Personal information
- Full name: Karan Goel
- Born: 24 December 1986 (age 39) Ludhiana, Punjab
- Batting: Left-handed
- Bowling: Right-arm medium

Domestic team information
- 2005-2013: Punjab
- 2008-2010: Kings XI Punjab

Career statistics
| Competition | FC | LA | T20 |
| Matches | 41 | 32 | 44 |
| Runs scored | 1,990 | 1,238 | 679 |
| Batting average | 29.26 | 45.85 | 19.97 |
| 100s/50s | 3/10 | 3/8 | 0/3 |
| Top score | 167 | 122 | 82 |
| Balls bowled | 1,178 | 396 | 193 |
| Wickets | 13 | 8 | 10 |
| Bowling average | 58.76 | 40.62 | 22.60 |
| 5 wickets in innings | 0 | 0 | 0 |
| 10 wickets in match | 0 | 0 | 0 |
| Best bowling | 4/96 | 3/20 | 4/13 |
| Catches/stumpings | 22/– | 10/– | 13/– |
- Source: ESPNcricinfo, 1 March 2024

= Karan Goel =

Indian cricketer (born 1986)

Karan Goel is a cricket player from Punjab who has represented Punjab in Ranji Trophy matches.

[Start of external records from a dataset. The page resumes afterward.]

(* ===== verification/FeedTypes.v ===== *)
(** Envelopes of the Session feed (control/appserver/eventstream): the record
    with all its fields, the update union, feed positions, and the predicates
    the feed decides by.

    Payload types of the ACP SDK, a third-party module, are the types of
    [AcpTypes].  Copies ([CloneEnvelope], [CloneFeedPosition], [CloneUpdate])
    are the identity on these values and have no definition. *)

From Stdlib Require Import ZArith Lia String.
From stdpp Require Import base list strings option.
From S2P Require Import Prelude GoStrings GoValues ApprovalSubject Payload.

Open Scope string_scope.
Open Scope Z_scope.

(** ** Positions *)

Record DurableFeedPosition := MkDurable { Seq : Z; ProjectionIndex : Z }.
Record TransientFeedPosition := MkTransient { Anchor : DurableFeedPosition; Generation : string; Sequence : Z }.
Record FeedPosition := MkPosition { Durable : option DurableFeedPosition; Transient : option TransientFeedPosition }.

Global Instance DurableFeedPosition_eq_dec : EqDecision DurableFeedPosition.
Proof. solve_decision. Defined.
Global Instance TransientFeedPosition_eq_dec : EqDecision TransientFeedPosition.
Proof. solve_decision. Defined.
Global Instance FeedPosition_eq_dec : EqDecision FeedPosition.
Proof. solve_decision. Defined.

Definition no_position : DurableFeedPosition := MkDurable 0 0.
Definition at_durable (p : DurableFeedPosition) : FeedPosition := MkPosition (Some p) None.
Definition at_transient (p : TransientFeedPosition) : FeedPosition := MkPosition None (Some p).

Inductive PositionError := MultipleLanes | IncompleteTransient | EmptyPosition.

Definition ValidatePosition (p : FeedPosition) : result PositionError unit :=
  match Durable p, Transient p with
  | Some _, Some _ => Fail MultipleLanes
  | Some _, None => Ok tt
  | None, Some t => if (trim_space (Generation t) =? "")%string || (Sequence t =? 0) then Fail IncompleteTransient else Ok tt
  | None, None => Fail EmptyPosition
  end.

Definition durableAnchor (position : FeedPosition) : DurableFeedPosition :=
  match Durable position with
  | Some d => d
  | None => match Transient position with Some t => Anchor t | None => no_position end
  end.

Definition compareDurablePosition (left right : DurableFeedPosition) : Z :=
  if Seq left <? Seq right then -1
  else if Seq right <? Seq left then 1
  else if ProjectionIndex left <? ProjectionIndex right then -1
  else if ProjectionIndex right <? ProjectionIndex left then 1
  else 0.

(** ** Updates *)

(** Types of github.com/caelis-labs/acp-go-sdk. *)
Class AcpTypes := { PermissionOption : Type; UsageCost : Type }.

Record ToolCallContent := MkToolCallContent {
  tc_Type : string; tc_Content : GoValue; tc_TerminalID : string; tc_Path : string; tc_OldText : option string; tc_NewText : string;
  tc_Changes : option (list ProtocolDiffChange); tc_Patch : option ProtocolDiffPatch; tc_Meta : GoMap
}.

Record ContentChunk := MkChunk {
  ch_SessionUpdate : string; ch_Content : GoValue; ch_MessageID : string; ch_Replacement : bool; ch_Meta : GoMap;
  ch_ReplacedFields : list string; ch_PreviouslyObserved : bool
}.

Record ToolCall := MkToolCallStart {
  ts_PreviouslyObserved : bool; ts_SessionUpdate : string; ts_ToolCallID : string; ts_Name : option string; ts_Title : string;
  ts_Kind : string; ts_Status : string; ts_RawInput : GoValue; ts_RawOutput : GoValue; ts_Content : list ToolCallContent;
  ts_Locations : list ToolLocation; ts_Meta : GoMap
}.

(** [Content] distinguishes a nil slice, omitted, from an empty one. *)
Record ToolCallUpdate := MkToolCallUpdate {
  tu_PreviouslyObserved : bool; tu_SessionUpdate : string; tu_ToolCallID : string; tu_Name : option string; tu_Title : option string;
  tu_Kind : option string; tu_Status : option string; tu_RawInput : GoValue; tu_RawOutput : GoValue;
  tu_Content : option (list ToolCallContent); tu_Locations : list ToolLocation; tu_Meta : GoMap; tu_ReplacedFields : list string
}.

Record PlanUpdate := MkPlanUpdate { pn_SessionUpdate : string; pn_Entries : list PlanEntry }.
Record RawUpdate := MkRawUpdate { rw_SessionUpdate : string; rw_Raw : string }.

Section Acp.
Context `{AcpTypes}.

Record UsageUpdate := MkUsageUpdate {
  us_SessionUpdate : string; us_Size : Z; us_Used : Z; us_Cost : option UsageCost; us_Meta : GoMap
}.

Inductive Update :=
| UContentChunk (u : ContentChunk)
| UToolCall (u : ToolCall)
| UToolCallUpdate (u : ToolCallUpdate)
| UPlan (u : PlanUpdate)
| UUsage (u : UsageUpdate)
| URaw (u : RawUpdate).

Record RequestPermissionRequest := MkPermissionRequest {
  rq_SessionID : string; rq_ToolCall : ToolCallUpdate; rq_Title : string; rq_Description : option string;
  rq_Options : list PermissionOption; rq_Meta : GoMap
}.

(** ** The envelope *)

Record ParentToolRelation := MkParentTool { pt_ToolCallID : string; pt_ToolName : string }.
Record ActorIdentity := MkActorIdentity { ai_Kind : string; ai_ID : string; ai_Role : string; ai_Name : string }.
Record ApprovalReview := MkReview {
  rv_ToolCallID : string; rv_ToolName : string; rv_ItemID : string; rv_RawInput : GoMap; rv_Status : string; rv_Text : string;
  rv_Risk : string; rv_Authorization : string
}.
Record Lifecycle := MkLifecycleState { State : string; Reason : string; StopReason : string }.
Record AgentCommunication := MkCommunication { cm_Source : ActorIdentity; cm_Text : string }.

(** [Delivery] has the one field [Mode]; [Participant] the one field [State].
    [Err] is a process-local error, by its text. *)
Record Envelope := MkEnvelope {
  InputOperationID : string; InputStatus : string; Kind : string; Cursor : string; EventID : string; ProjectionID : string;
  Position : option FeedPosition; SessionID : string; HandleID : string; RunID : string; TurnID : string; ActivityID : string;
  OccurredAt : Z; Scope : string; ScopeID : string; Actor : string; ParticipantID : string; Final : bool; UsageSemantics : string;
  ParentTool : option ParentToolRelation; Delivery : option string; ApprovalRequestID : string;
  EnvelopeSubject : option ApprovalSubject; AgentCommunicationSource : option ActorIdentity; UpdateOf : option Update;
  Permission : option RequestPermissionRequest; Notice : string; NoticeKind : string; ReviewOf : option ApprovalReview;
  Participant : option string; LifecycleOf : option Lifecycle; CommunicationOf : option AgentCommunication; Meta : GoMap;
  Err : option string; Error : string
}.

Born in Ludhiana, Punjab (India), Karan Goel made his first-class debut with his state team during the 2005-06 Ranji Trophy season. He was offered an IPL contract by the Kings XI Punjab in 2008, for whom he played the next two seasons.

However, he was not consistent and did not play again in the cash-rich league. He did not play domestic cricket after the 2012–13 season.